Soft skills and domain knowledge – which is more important?
Domain knowledge refers to hard skills or technical areas that you learn by investing your time in professional courses, degrees etc. These are measurable and universal. You are not required to modify them with every new situation. On the other hand, soft skills refer to how you behave in everyday life. These relate to how people behave, communicate and listen to each other; how they engage, give feedback or cooperate as a team member in solving problems and resolving conflict. Given the nature of these skills, they are hard to quantify and measure. Interestingly, they need to be modified based on the situation.
The good news is that an MBA will provide an opportunity to learn both these skills. You will be equipped with the concepts that will strengthen your domain knowledge. At the same time, you will have several opportunities to interact with a variety of people from different backgrounds and cultures that will give you a chance to build your soft skills. The decision, however, to build these skills lies entirely with you. Many people fail in building soft skills because of their ego or superiority complex.These are the people who face difficulties in the corporate world at a later stage.
A corporate generally requires an equal balance of domain knowledge and soft skills. Gone are the days, when your ‘core job’ was the essence. Today, your behaviour and ability to deal with people at the workplace is of prime importance. Thanks to the tough MBA program structures, they make us ready for real life situations.
During my MBA from 2008-2010, I encountered various situations where both my domain knowledge and soft skills were put to test. Five years have passed and my MBA learnings still help me with my everyday life. I am listing down five situations that you will definitely encounter during your MBA.
1. Appearing for group discussion and personal interview
Someone will immediately throw a stat during the group discussion. If you are not aware of that, you may feel terrible. Even if that is not a right number, there are chances that this person has already impressed the panel members as he has partially proved his domain in the field. What do you do now? This is the time to use your behavioural techniques (soft skills) to put things in your favour. There are two options – agree with him or challenge him. How do you do it? Assertiveness is the key here. Try to conclude this discussion with an assertive remark.
Similarly, at the time of a personal interview, the panel members will grill you for domain knowledge. For e.g. if your CV mentions that you are an expert in understanding the macro-economic environment of India;they might ask you the interrelation between interest rates and inflation. If by chance, you are not able to answer this question to the panel members’ expectations, you have reduced your selection probability. Therefore it is very important to selectively disclose your domain to them. You do not want to be in an embarrassing situation.
2. Working on group presentations and case studies
Most of the time, you are not lucky enough to choose your group members for a case study and presentation. I remember preparing a presentation on ‘Feasibility of townships in Mumbai’ where one of our group members wasa four year experienced person from the real estate industry. This person was both an asset as well as a bottleneck for our collective assignment. Although he brought some good valid points to the table for discussion, he continuously bullied the group members for the lack of knowledge on this subject.
The result was that nobody wanted to work on a collective assignment with this person again.
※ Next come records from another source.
Lemma wp_check_with t r n s : safe t (check_with r n) s.
Proof.
  apply safe_res_read; [apply get_readonly|]. intros [pr|] s1; [|done].
  destruct (negb _); [done|]. apply safe_res_read; [apply get_ref_readonly|]. intros b s2.
  apply safe_res_read; [apply get_ref_readonly|]. intros h s3. destruct (is_some_and _ _); [done|].
  assert (Hgone : safe t (let! now := now_ms in record_check r n
    (mkMergeability Unknown (hex b) (hex h) now (Some "one of the branches is gone") false) false) s3)
    by (apply safe_bind_read; [done|]; intros; apply wp_record_check).
  destruct b as [b|]; [|exact Hgone]. destruct h as [h|]; [|exact Hgone].
  apply safe_res_read; [done|]. intros walk s4.
  destruct (ancestry_verdict _ _ _ _) as [[[st ff] detail] deep].
  apply safe_bind_read; [done|]. intros now s5. apply wp_record_check.
Qed.

Lemma wp_check t r n s : safe t (check r n) s.
Proof.
  apply safe_res_read; [done|]. intros [|] s1; [|done]. apply wp_check_with.
Qed.

Lemma wp_check_each t r open : forall walked deep s, safe t (check_each r open walked deep) s.
Proof.
  induction open as [|pr open IH]; intros walked deep s; [done|]. cbn [check_each]. destruct (Nat.leb _ _); [done|].
  apply safe_res; [apply wp_check_with|]. intros [| |d] s1; apply IH.
Qed.

Lemma scan_readonly r : readonly (scan (oid := oid) r).
Proof. done. Qed.

Lemma wp_check_repo t r s : safe t (check_repo r) s.
Proof.
  apply safe_res_read; [by apply readonly_res; [apply scan_readonly|]|]. intros [|pr open] s1; [done|].
  apply safe_res_read; [done|]. intros [|] s2; [|done]. apply wp_check_each.
Qed.

(** ** Lanes *)
Lemma wp_check_owned_pulls t warm : forall s, safe t (check_owned_pulls warm) s.
Proof.
  induction warm as [|r warm IH]; intros s; [done|]. apply safe_bind; [apply wp_check_repo|]. intros; apply IH.
Qed.

Lemma wp_mark_announced t r n s : safe t (mark_announced r n) s.
Proof.
  apply safe_res; [|done]. apply (wp_modify_pull t r n _ false); [|done]. intros pr En.
  destruct (merge pr) as [j|] eqn:Hj; [|done]. cbn. intros now. exists LStamped.
  assert (E : unstamped pr = unstamped (set_merge pr (Some (announced j now)))) by (unfold unstamped; cbn; by rewrite Hj).
  split; [by apply step_stamped|by right].
Qed.

Lemma wp_announce_each t r prs : forall s, safe t (announce_each r prs) s.
Proof.
  induction prs as [|pr prs IH]; intros s; [done|]. cbn [announce_each]. cbv zeta.
  apply safe_bind_read; [done|]. intros now s1. apply safe_bind_read; [done|]. intros [] s2.
  apply safe_bind; [apply wp_mark_announced|]. intros; apply IH.
Qed.

Lemma wp_announce_stranded_merges t warm : forall s, safe t (announce_stranded_merges warm) s.
Proof.
  induction warm as [|r warm IH]; intros s; [done|]. cbn [announce_stranded_merges].
  apply safe_bind_read.
  - apply readonly_bind; [done|]. intros now. apply readonly_res; [|done]. by apply readonly_res; [apply scan_readonly|].
  - intros prs s1. apply safe_bind; [apply wp_announce_each|]. intros; apply IH.
Qed.

(** ** Handlers *)
Variable parse_outcome : string -> option Outcome.
Variable parse_verdict : string -> option Verdict.

Lemma safe_or_reply {A} t (p : PP (A + Response)) k s :
  safe t p s -> (forall a s', safe t (k a) s') -> safe t (or_reply p k) s.
Proof. intros Hp Hk. apply safe_bind; [done|]. by intros [a|rsp] s'; [apply Hk|]. Qed.

Lemma wp_writable t owner name s : safe t (writable owner name) s.
Proof.
  unfold writable. destruct (parse_repo_path _) as [r|]; [|done]. apply wp_weaken with (Q := fun _ _ => True).
  apply wp_read; [|done]. apply readonly_bind; [|done]. apply readonly_row. cbn. split; [done|].
  intros [[|]|]; try done. cbn. split; [done|]. by intros [].
Qed.

Lemma safe_ready t r s : safe t (ready src r) s.
Proof using held_laws. by apply wp_ready. Qed.

Lemma emit_readonly kind pr actor : readonly (emit (oid := oid) kind pr actor).
Proof. done. Qed.

Lemma wp_update t r n f s : modifies r n true f -> safe t (update src r n f) s.
Proof using held_laws.
  intros Hf. apply wp_bind, wp_ready; [|done]. intros s1 Hm. apply wp_bind. eapply wp_mono; [by apply (wp_modify_pull t r n f true)|].
  done.
Qed.

Lemma modifies_step {R} r n (f : PullRequest -> PP (PullRequest + R)) :
  (forall pr, number pr = n -> now_only (fun o => match o with
    | inl pr' => exists l, pull_step (old_rows r) n l (Some pr) (Some pr')
    | inr _ => True
    end) (f pr)) -> modifies r n true f.
Proof.
  intros Hf pr En. specialize (Hf pr En). induction (f pr) as [[pr'|x]|X e k IH]; cbn in *; [|done|].
  - destruct Hf as [l Hl]. exists l. by split; [|left].
  - destruct e; try done. cbn in *. auto.
Qed.

Lemma comment_modifies r n who text :
  modifies r n true (fun pr => (let! now := now_ms in
    Ret (inl (set_comments pr (comments pr ++ [mkComment who text now])%list) : PullRequest + Response))).
Proof. apply modifies_step. intros pr En. cbn. intros now. eexists. apply step_commented. Qed.

Lemma request_modifies r n s who : modifies r n true (request_merge s who).
Proof.
  apply modifies_step. intros pr En. unfold request_merge. destruct (negb _ || _) eqn:E; [done|].
  cbn. intros now. eexists. bools. by apply step_requested.
Qed.

Lemma close_modifies r n : modifies r n true close_pull.
Proof.
  apply modifies_step. intros pr En. unfold close_pull. cbn. destruct (negb _) eqn:E; [done|].
  eexists. bools. by apply step_closed.
Qed.

Lemma judge_modifies r n v : modifies r n true (judge_pull v).
Proof.
  apply modifies_step. intros pr En. cbn. destruct (mergeability pr); [|done]. destruct (_ && _); [done|].
  exists LStamped. by apply step_stamped.
Qed.

Lemma conclude_modifies r n by_ out : modifies r n true (conclude by_ out).
Proof.
  apply modifies_step. intros pr En. unfold conclude. destruct (negb _) eqn:E; [done|]. bools.
  destruct (merge pr) as [j|] eqn:Hj; [|done]. destruct (o_state out) eqn:Eo.
  - cbn. destruct (merged_at_ms pr) as [at_|] eqn:Em; cbn.
    + exists (LConcluded by_ OMerged).
      replace (set_merge _ None) with (merged pr at_) by (unfold merged, set_merge, set_merged_at, set_state; cbn; by rewrite Em).
      by apply (step_merged _ n pr j).
    + intros now. exists (LConcluded by_ OMerged).
      replace (set_merge _ None) with (merged pr now) by (unfold merged, set_merge, set_merged_at, set_state; cbn; by rewrite Em).
      by apply (step_merged _ n pr j).
  - cbn. exists (LConcluded by_ OConflicts). by apply (step_stopped _ n pr j).
  - cbn. exists (LConcluded by_ ORefused). by apply (step_stopped _ n pr j).
Qed.

Lemma wp_claim t r n me s : migrated_in s r = true -> safe t (claim_merge_number r n MERGE_LEASE me) s.
Proof.
  intros Hm. apply wp_bind. apply wp_read; [done|]. intros now s1 HR. apply safe_res; [|done].
  apply (wp_modify_pull t r n _ true); [|by intros _; apply (rely_migrated t s)].
  apply modifies_step. intros pr En. cbn. destruct (negb _ || _) eqn:E; [done|]. bools.
  unfold takeable in *. destruct (merge pr) as [j|] eqn:Hj; [|done]. cbn. exists (LClaimed me now).
  apply step_claimed; [done..|]. unfold takeable. by rewrite Hj.
Qed.

Lemma wp_open_pull t owner name new s : safe t (api_pull_open src owner name new) s.
Proof using held_laws.
  apply safe_or_reply; [apply wp_writable|]. intros r s1. cbv zeta. destruct (String.eqb _ ""); [done|].
  destruct (String.eqb (trim _) _); [done|]. destruct (_ || _); [done|].
  apply wp_bind, wp_ready; [|done]. intros s2 Hm. apply wp_bind, wp_next_number; [done| |done].
  intros n s3 Hra Hrow. apply wp_bind. apply wp_read; [done|]. intros now s4 HR4.
  apply wp_bind. assert (Hput : forall s5, Rely t s4 s5 -> raised s5 r (n + 1) = Some t /\ row_of s5 r n = None).
  { intros s5 HR5. assert (HR : Rely t s3 s5) by by etrans.
    destruct (keeps_raised _ _ _ _ (proj2 HR r) (n + 1) Hra) as [Hra5 Hrow5].
    replace (n + 1 - 1) with n in Hrow5 by lia. auto. }
  apply wp_put_pull; [| |done].
  - intros s5 HR5 HI5. destruct (Hput s5 HR5) as [Hra5 Hrow5]. cbn [number new_pull].
    destruct (inv_raised _ _ s5 r (inv_repo _ _ _ s5 HI5 r) (n + 1) t Hra5) as [Hm5 Hle].
    split; [done| |by right|intros _; lia|congruence].
    rewrite Hrow5. exists LOpened. by apply step_opened.
  - intros s5 HR5 HI5 s6 HI6. apply safe_bind_read; [apply emit_readonly|done].
Qed.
This incident taught me the need to maintain a robust balance between knowledge and the art of dealing with people. Acceptance comes only when you are humble in your communication. People are not willing to work for nasty leaders.
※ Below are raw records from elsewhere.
(* ===== verification/People.v ===== *)
(** * People: the directory's documents, and the rules that need no database

    The documents of [crates/pulls/src/directory] (people, teams and their members, handles,
    invitations, sign-in links, CLI logins, administrators, credentials, passkeys) as records with
    the source's fields, the collections they live in, and the pure rules: what a handle may be, the
    pins of a profile, roles read off a team.  A [DateTime] is its milliseconds. *)

From S2P Require Import Prelude Text Names.
Local Open Scope string_scope.
Local Open Scope Z_scope.

(** ** Case, as Rust's standard library has it

    Beyond ASCII the case tables are Unicode's and stay abstract. *)
Class Casing := {
  to_lowercase : string -> string;
  to_uppercase : string -> string;
  lowercase_ascii : forall s, ascii_only s -> to_lowercase s = map_chars ascii_lower s;
}.

Definition eq_ignore_ascii_case (a b : string) : bool :=
  String.eqb (map_chars ascii_lower a) (map_chars ascii_lower b).

(** Characters: the bytes that do not continue one. *)
Fixpoint chars_count (s : string) : Z :=
  match s with EmptyString => 0 | String c s => (if cont_byte c then 0 else 1) + chars_count s end.

(** [s.chars().take(n).collect()]. *)
Fixpoint take_chars (n : nat) (s : string) : string :=
  match s with
  | EmptyString => EmptyString
  | String c s =>
    if cont_byte c then String c (take_chars n s)
    else match n with 0%nat => EmptyString | S n => String c (take_chars n s) end
  end.

(** [s.contains(char::is_whitespace)]; the first byte of a character is no other's second. *)
Fixpoint contains_ws (s : string) : bool :=
  match s with
  | EmptyString => false
  | String c r =>
    ws1 c || contains_ws r ||
    match r with
    | String d r2 => ws2 c d || match r2 with String e _ => ws3 c d e | EmptyString => false end
    | EmptyString => false
    end
  end.

(** ** The documents *)
Inductive Role := Owner | Admin | Member_.
Inductive MemberState := Active | Paused.
Inductive HandleKind := User_ | Team_.
Inductive CredentialKind := Token | SshKey | SigningKey | CliToken.

#[export] Instance role_eq : EqDecision Role. Proof. solve_decision. Defined.
#[export] Instance member_state_eq : EqDecision MemberState. Proof. solve_decision. Defined.
#[export] Instance handle_kind_eq : EqDecision HandleKind. Proof. solve_decision. Defined.
#[export] Instance credential_kind_eq : EqDecision CredentialKind. Proof. solve_decision. Defined.

Record Member := mkMember {
  m_user : string;
  m_role : Role;
  joined_at : Z;
  m_state : MemberState;
  paused_at : option Z;
  paused_by : option string;
}.

Record User := mkUser {
  u_email : string;
  u_name : string;
  username : option string;
  u_region : string;
  u_created_at : Z;
  last_seen_at : Z;
}.

Record SuperAdmin := mkSuperAdmin { sa_user : string; added_at : Z; added_by : string }.

Record Handle := mkHandle { handle : string; h_kind : HandleKind; held_by : string; h_created_at : Z }.

(** What of an old repository row the directory still reads. *)
Record RepoRow := mkRepoRow { repo_id : string; repo_owner : string }.

Record Credential := mkCredential {
  cr_id : string;
  cr_kind : CredentialKind;
  cr_owner : string;
  cr_created_by : string;
  cr_name : string;
  material : string;
  fingerprints : list string;
  cr_created_at : Z;
}.

Record Passkey := mkPasskey {
  pk_id : string;
  pk_user : string;
  public_key : string;
  counter : Z;
  transports : list string;
  pk_name : string;
  pk_created_at : Z;
}.

Record SignInLink := mkSignInLink { si_id : string; si_email : string; si_created_at : Z; si_expires_at : Z }.

Record CliLogin := mkCliLogin {
  code : string;
  poll : string;
  device : string;
  cl_expires_at : Z;
  token : option string;
  token_exp : Z;
}.

Record Team := mkTeam {
  slug : string;
  t_name : string;
  description : string;
  public : bool;
  tagline : string;
  location : string;
  website : string;
  t_email : string;
  pins : list string;
  t_region : string;
  created_by : string;
  t_created_at : Z;
  members : list Member;
}.

Record Invite := mkInvite {
  i_id : string;
  i_team : string;
  i_email : string;
  i_role : Role;
  invited_by : string;
  i_created_at : Z;
  i_expires_at : Z;
}.

Record TeamProfile := mkTeamProfile {
  p_public : bool;
  p_tagline : string;
  p_location : string;
  p_website : string;
  p_email : string;
  p_pins : list string;
}.

(** A marker of a migration that has run. *)
Record Meta := mkMeta { meta_id : string; meta_at : Z }.

(** ** Handles *)
Definition RESERVED : list string :=
  ["admin"; "api"; "app"; "assets"; "auth"; "billing"; "blog"; "dashboard"; "docs"; "help";
   "invite"; "invites"; "verify"; "cli";
   "kloudlite"; "login"; "logout"; "new"; "root"; "settings"; "signup"; "static"; "status";
   "support"; "system"; "team"; "teams"; "user"; "users"; "www"].

Definition invalid (msg : string) : error := EInvalid msg.

Definition handle_char (c : ascii) : bool :=
  in_range 97 122 c || in_range 48 57 c || Ascii.eqb c "-".

Definition check_handle `{Casing} (h : string) : result unit :=
  if str_len h <? 3 then Err (invalid "handle must be at least 3 characters")
  else if 39 <? str_len h then Err (invalid "handle must be 39 characters or fewer")
  else if negb (String.eqb h (to_lowercase h)) then Err (invalid "handle must be lowercase")
  else if negb (all_chars handle_char h) then Err (invalid "handle may use letters, digits and dashes only")
  else if starts_with "-" h || ends_with "-" h then Err (invalid "handle may not start or end with a dash")
  else if mem_str h RESERVED then Err (invalid "that handle is reserved")
  else if negb (valid_owner h) then Err (invalid "that handle cannot be used")
  else Ok ().

(** ** Pins *)
Definition MAX_PINS : nat := 6.

Fixpoint pins_loop (pins repos out : list string) : result (list string) :=
  match pins with
  | [] => Ok out
  | p :: rest =>
    let p := trim p in
    if String.eqb p "" || any (fun o => String.eqb o p) out then pins_loop rest repos out
    else if negb (any (fun r => String.eqb r p) repos) then Err (EMsg ("no such repo to pin: " +:+ p))
    else pins_loop rest repos (out ++ [p])%list
  end.

Definition check_pins (pins repos : list string) : result (list string) :=
  let? out := pins_loop pins repos [] in
  if (MAX_PINS <? length out)%nat then Err (EMsg "at most 6 pins") else Ok out.

(** ** Roles, as a team's members give them *)
Definition is_active (m : Member) : bool := bool_decide (m_state m = Active).
Definition is_owner (m : Member) : bool := bool_decide (m_role m = Owner).
Definition active_owner (m : Member) : bool := is_owner m && is_active m.
Definition named (email : string) (m : Member) : bool := String.eqb (m_user m) email.
Definition named_ci (email : string) (m : Member) : bool := eq_ignore_ascii_case (m_user m) email.

Definition role_of (team : Team) (email : string) : option Role :=
  m_role <$> List.find (named_ci email) (members team).

Definition active_role_of (team : Team) (email : string) : option Role :=
  m_role <$> List.find (fun m => named_ci email m && is_active m) (members team).

Definition owner_count (team : Team) : nat := length (List.filter active_owner (members team)).

(** Fingerprints in the one spelling lookups find, when they are not yet. *)
Definition lowercased `{Casing} (fps : list string) : option (list string) :=
  let lower := map to_lowercase fps in
  if bool_decide (lower = fps) then None else Some lower.

Lemma NoDup_map_filter {A B} (f : A -> B) (p : A -> bool) l : NoDup (map f l) -> NoDup (map f (List.filter p l)).
Proof.
  induction l as [|a l IH]; [done|]. cbn. intros [Hn Hd]%NoDup_cons. destruct (p a); [|auto].
  cbn. apply NoDup_cons. split; [|auto]. rewrite list_elem_of_In, in_map_iff in *. intros (b & Hb & Hin). apply Hn.
  exists b. split; [done|]. by apply filter_In in Hin as [? _].
Qed.

(** Changing one member in place. *)
Lemma alter_users (f : Member -> Member) (i : nat) (ms : list Member) : (forall m, m_user (f m) = m_user m) ->
  map m_user (alter f i ms) = map m_user ms.
Proof.
  intros Hf. revert i. induction ms as [|m ms IH]; intros [|i]; [done..| |]; cbn; [by rewrite Hf|]. f_equal. apply IH.
Qed.

(** ** The collections *)
Inductive coll :=
| CTeams | CUsers | CHandles | CInvites | CSignins | CCliLogins | CSuperadmins | CRepos
| CCredentials | CPasskeys | CMeta.

#[export] Instance coll_eq : EqDecision coll. Proof. solve_decision. Defined.

Definition doc (c : coll) : Type :=
  match c with
  | CTeams => Team | CUsers => User | CHandles => Handle | CInvites => Invite | CSignins => SignInLink
  | CCliLogins => CliLogin | CSuperadmins => SuperAdmin | CRepos => RepoRow
  | CCredentials => Credential | CPasskeys => Passkey | CMeta => Meta
  end.

(** A document's [_id]. *)
Definition id_of (c : coll) : doc c -> string :=
  match c return doc c -> string with
  | CTeams => slug | CUsers => u_email | CHandles => handle | CInvites => i_id | CSignins => si_id
  | CCliLogins => code | CSuperadmins => sa_user | CRepos => repo_id
  | CCredentials => cr_id | CPasskeys => pk_id | CMeta => meta_id
  end.

(** [createdAt], where a listing is sorted by it. *)
Definition created_of (c : coll) : doc c -> Z :=
  match c return doc c -> Z with
  | CTeams => t_created_at | CUsers => u_created_at | CInvites => i_created_at
  | CCredentials => cr_created_at | CPasskeys => pk_created_at | _ => fun _ => 0
  end.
3. Making presentations to a large audience
This is the time you have to be ready with all the details of your subject. Although delivering presentations in a good style definitely makes a difference, there will be classmates who will ask you random questions. You have to gather every minute detail, facts and references to support your argument. You must maintaina confident expression and tone.
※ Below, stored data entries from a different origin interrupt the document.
Inductive console_eff : Type -> Type :=
| CDir {X} (e : dir_eff X) : console_eff X
(** [jsonwebtoken::decode], and [encode]. *)
| CDecode (token : string) : console_eff (option Claims)
| CEncode (c : Claims) : console_eff (result string)
(** Random bytes as hexadecimal, and a random index. *)
| CRandom (bytes : nat) : console_eff string
| CRange (below : nat) : console_eff nat
| CRegionCheck (region : string) : console_eff (result bool)
| CActiveRegions : console_eff (result (list string))
| CRepoListing (owner : string) (include_private : bool) : console_eff (result (list RepoOut))
| CKeysChanged (email : string) : console_eff unit
| CMemberState (handle team : string) : console_eff unit
| CForget (email team : string) : console_eff unit
| CAudit (actor action target reason outcome : string) : console_eff (result unit)
(** [Store]'s tokens and key index, and a person's platform key. *)
| CCreateToken (owner : string) : console_eff (result string)
| CRevokeDigest (id : string) : console_eff (result unit)
| CAddSshKey (owner fingerprint : string) : console_eff (result unit)
| CRemoveSshKey (id : string) : console_eff (result unit)
| CUserKey (owner : string) : console_eff (result (option string))
(** A request arrives, or a job starts, under a number of its own; it is answered. *)
| CBegin : console_eff unit
| CAnswer (a : asked) (r : Response) : console_eff unit.

Abbreviation CC := (prog console_eff).

(** A call of the directory. *)
Definition dir {A} (p : DD A) : CC A := lift (@CDir) p.
Definition cnow : CC Z := dir now.

(** A step that may end the request with its answer. *)
Definition or_reply {A} (p : CC (A + Response)) (k : A -> CC Response) : CC Response :=
  bind p (fun r => match r with inl a => k a | inr resp => Ret resp end).
Definition or_end {A B} (p : CC (A + Response)) (k : A -> CC (B + Response)) : CC (B + Response) :=
  bind p (fun r => match r with inl a => k a | inr resp => Ret (inr resp) end).

Notation "'let!>' x ':=' p 'in' k" := (or_reply p (fun x => k))
  (at level 10, x pattern, p at level 100, k at level 200) : klo_scope.
Notation "'let!>?' x ':=' p 'in' k" := (or_end p (fun x => k))
  (at level 10, x pattern, p at level 100, k at level 200) : klo_scope.

(** [IntoResponse] of a failure that is the caller's to fix, or ours. *)
Definition is_invalid (e : error) : bool := match e with EInvalid _ => true | _ => false end.
Definition text_of (e : error) : string :=
  match e with EMsg m | EInvalid m | EPanic m | EStore m => m | EFenced => "fenced" | EUnowned => "no owner" end.

Section console.
Context `{Casing}.
Variable dollar : nat -> nat -> nat.
(** Hex SHA-256. *)
Variable sha256_hex : string -> string.
Variable api : Api.

(** ** Tokens, [jwt.rs] *)
Definition TTL_SECS : Z := 12 * 60 * 60.
Definition CLI_TTL_SECS : Z := 30 * 24 * 60 * 60.

Definition clock_secs : CC (result Z) :=
  let! t := cnow in Ret (if t <? 0 then Err (EMsg "clock before epoch") else Ok (t / 1000)).

Definition mint_admin (email name : string) (username : option string) (admin : bool) : CC (result string) :=
  let!? t := clock_secs in
  trigger (CEncode (mkClaims (lower_trim email) name username "session" admin None t (t + TTL_SECS))).

Definition mint_cli (email name : string) (username : option string) : CC (result (string * (string * Z))) :=
  let!? t := clock_secs in
  let! j := trigger (CRandom 16) in
  let!? tok := trigger (CEncode (mkClaims (lower_trim email) name username "cli" false (Some j) t (t + CLI_TTL_SECS))) in
  Ret (Ok (tok, (j, t + CLI_TTL_SECS))).

Definition verify (token : string) : CC (result Claims) :=
  let! c := trigger (CDecode token) in
  Ret (match c with
       | None => Err (EMsg "invalid token")
       | Some c => if String.eqb (typ c) "session" then Ok c else Err (EMsg "invalid token: not a session")
       end).

Definition verify_any_user (token : string) : CC (result (Claims * option string)) :=
  let! s := verify token in
  match s with
  | Ok c => Ret (Ok (c, None))
  | Err _ =>
    let! c := trigger (CDecode token) in
    Ret (match c with
         | None => Err (EMsg "invalid token")
         | Some c =>
           if negb (String.eqb (typ c) "cli") then Err (EMsg "invalid token: not a cli")
           else match jti c with
                | Some j => Ok (mkClaims (sub c) (c_name c) (c_username c) (typ c) false None (iat c) (exp c), Some j)
                | None => Err (EMsg "invalid token: missing field")
                end
         end)
  end.

(** ** Who asks, [lib.rs] *)
Record Identity := mkIdentity { email : string; name : option string; id_username : option string }.

(** Compared byte by byte in constant time; equality is all it decides. *)
Definition secret_eq (presented expected : string) : bool :=
  if String.eqb presented "" || String.eqb expected "" then false else String.eqb presented expected.

Definition peer_only (h : Headers) : string + Response :=
  if negb (secret_eq (peer h) (secret api)) then inr (Reply 401 "peer secret required")
  else match owner_header h with
       | Some u => if String.eqb (trim u) "" then inr (Reply 400 "caller identity required") else inl (lower_trim u)
       | None => inr (Reply 400 "caller identity required")
       end.

Definition identify (h : Headers) : CC (Identity + Response) :=
  match bearer_token h with
  | Some bearer =>
    if negb (jwt api) then Ret (inr (Reply 503 "tokens not configured"))
    else
      let! v := verify (trim bearer) in
      Ret (match v with
           | Ok c => inl (mkIdentity (sub c) (Some (c_name c)) (c_username c))
           | Err _ => inr (Reply 401 "invalid or expired token")
           end)
  | None =>
    Ret (match peer_only h with inl e => inl (mkIdentity e None None) | inr r => inr r end)
  end.

Definition directory : unit + Response :=
  if has_directory api then inl () else inr (Reply 503 "teams database not configured").

Definition user_identity (h : Headers) : CC (Identity + Response) :=
  match bearer_token h with
  | None => identify h
  | Some bearer =>
    if negb (jwt api) then Ret (inr (Reply 503 "tokens not configured"))
    else
      let! v := verify_any_user (trim bearer) in
      match v with
      | Err _ => Ret (inr (Reply 401 "invalid or expired token"))
      | Ok (c, j) =>
        let who := mkIdentity (sub c) (Some (c_name c)) (c_username c) in
        match j with
        | None => Ret (inl who)
        | Some j =>
          match directory with
          | inr r => Ret (inr r)
          | inl _ =>
            let! row := dir (credential j) in
            Ret (match row with
                 | Ok (Some row) => if of_kind CliToken row then inl who
                                    else inr (Reply 401 "this CLI login was revoked")
                 | Ok None => inr (Reply 401 "this CLI login was revoked")
                 | Err _ => inr (Reply 502 "could not check the login")
                 end)
          end
        end
      end
  end.

Definition caller (h : Headers) : CC (string + Response) :=
  let!>? i := identify h in Ret (inl (email i)).

(** [caller], then [directory]. *)
Definition caller_db (h : Headers) : CC (string + Response) :=
  let!>? u := caller h in Ret (match directory with inl _ => inl u | inr r => inr r end).

(** [peer_only], then [directory]. *)
Definition peer_db (h : Headers) : CC (string + Response) :=
  Ret (match peer_only h with inr r => inr r | inl u => match directory with inl _ => inl u | inr r => inr r end end).

Definition db_err (what : string) : Response := Reply 502 ("could not " +:+ what).

(** [may_act_under], [repos.rs]. *)
Definition may_act_under (user owner : string) : CC (result bool) :=
  let!? u := dir (Directory.user user) in
  if is_some_and u (fun u => bool_decide (username u = Some owner)) then Ret (Ok true)
  else
    let!? t := dir (get owner) in
    Ret (Ok (is_some_and t (fun t => any (fun m => named_ci user m && is_active m) (members t)))).

(** ** Roles *)
Definition rank (r : Role) : Z := match r with Owner => 2 | Admin => 1 | Member_ => 0 end.

Definition may_grant (by_ role : Role) : bool :=
  match role with
  | Member_ | Admin => rank Admin <=? rank by_
  | Owner => bool_decide (by_ = Owner)
  end.

(** The team and the caller's role in it, or the answer that ends the request. *)
Definition team_for (h : Headers) (s : string) (min : option Role) : CC ((string * Team * Role) + Response) :=
  let!>? user := caller_db h in
  let! r := dir (get s) in
  match r with
  | Err _ => Ret (inr (Reply 502 "could not read team"))
  | Ok None => Ret (inr (Reply 404 "no such team"))
  | Ok (Some team) =>
    match active_role_of team user with
    | None =>
      Ret (inr (if is_some (role_of team user) then Reply 403 "your access to this team is paused"
                else Reply 404 "no such team"))
    | Some role =>
      if is_some_and min (fun min => rank role <? rank min)
      then Ret (inr (Reply 403 "your role does not allow that"))
      else Ret (inl (user, team, role))
    end
  end.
4. Sharing a common accommodation
Your soft skills are always at test here. Even though your flatmates become very close friends over time, please remember they are not your family. You may be required to deal with complex situations on a daily basis. For instance, negotiating with your flatmate to pay the electricity or food bill can be tricky or telling them to switch off the television can result into an argument.
My recommendation would be to set the expectations very clear and lay ground rules of ‘operating at home’. These little things prepare you for a corporate career. You will see yourself applying these techniques (of course in a different context) at workplace while dealing with peers.
5. Appearing for your placement interview
The two years of your MBA life will equip you enough to crack this interview. As we know, this is the most important interview of the entire MBA program; you do not want to spoil this. Remember that your CV clearly mentions your hard skills/domain knowledge. The hard skills mentioned on your CV can be less in number however they must be 100% relevant. On the verge of repeating myself, you must be ‘A-Z’ prepared for the skills mentioned in your resume.Avoid mentioning multiple skills as there are chances of falling into a cross-question trap.
Soft skills are also judged here. Remember to greet the panel with a smile. When you agree with them please nod; when you do not, be polite but confident. When you leave the room please tell them that you have learnt from them. It is not necessary that these things will guarantee your selection, but they will definitely leave a long lasting impact.
By now, you must have realised that both hard and soft skills are equally important to stay competitive in today’s dynamic environment. It is not ‘okay’ to have one of these. These skills are not substitutes of each other. They complement each other. So, gear up and attain both!